13: The Year of The Comet

Posted by in categories: asteroid/comet impacts, counterterrorism, defense, economics, ethics, events, existential risks, futurism, geopolitics, habitats, human trajectories, lifeboat, military, philosophy, policy, space, sustainability, transparency

A happy new year to the human race from it’s most important member; me. Since self-worship seems to be the theme of the new American ideal I had better get right with me.

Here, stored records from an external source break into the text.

(** Binding of the parameters: the defaults are those of the
    signature of [__init__]. *)
Definition bind_parameters (kw : kwargs) : M unit :=
  __init__
    (default VNone (kw_B_idx kw))
    (default VNone (kw_B kw))
    (default VNone (kw_f kw))
    (default (VInt 20) (kw_k kw))
    (default (VInt 1000) (kw_k_ground_truth kw))
    (default VNone (kw_initial_ground_truth kw))
    (default VNone (kw_initial_u kw))
    (default "square" (kw_domain_type kw))
    (default 16 (kw_N kw)).

(** A new object has no attribute; nothing has been called yet. *)
Definition fresh (g : Rng) : world R Rng Net :=
  {| self := ∅; rng := g; trace := [] |}.

(** The expression [DirichletProblem(...)]: allocate, then run
    [__init__] on the new object.  The caller gets the object when
    the result is [Ok]. *)
Definition DirichletProblem (kw : kwargs) (g : Rng)
    : result unit * world R Rng Net :=
  bind_parameters kw (fresh g).

End DirichletProblem.

Arguments kwargs : clear implicits.

(** ** The numerical engine

    [nnpde/geometries.py], [nnpde/iterative_methods.py] and
    [nnpde/utils/misc.py] are imported by [problems.py] but are not
    among the sources at hand; what follows is their behaviour as the
    specification describes it (§4.1 to §4.3, §7). *)

Section Engine.
Context {R : Type} `{Scalar R}.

With my government going over the fiscal cliff it would appear that the damned soul of Ayn Rand is exerting demonic influence on the political system through worship of the individual. The tea party has the Republicans terrified of losing their jobs. Being just like me, those individuals consider themselves the most important person on the planet- so I cannot fault them.

As Ayn Rand believed, “I will not die, it’s the world that will end”, so who cares about the collective future of the human race? Towards the end of 2013 the heavens may remind us the universe does not really care about creatures who believe themselves all important. The choice may soon be seen clearly in the light of the comet’s tail; the glorification of the individual and the certain extinction of our race, or the acceptance of a collective goal and our continued existence.

Ayn Rand made her choice but most of us have time to choose more wisely. I pray for billions, tens and hundreds of billions of dollars- for a Moonbase.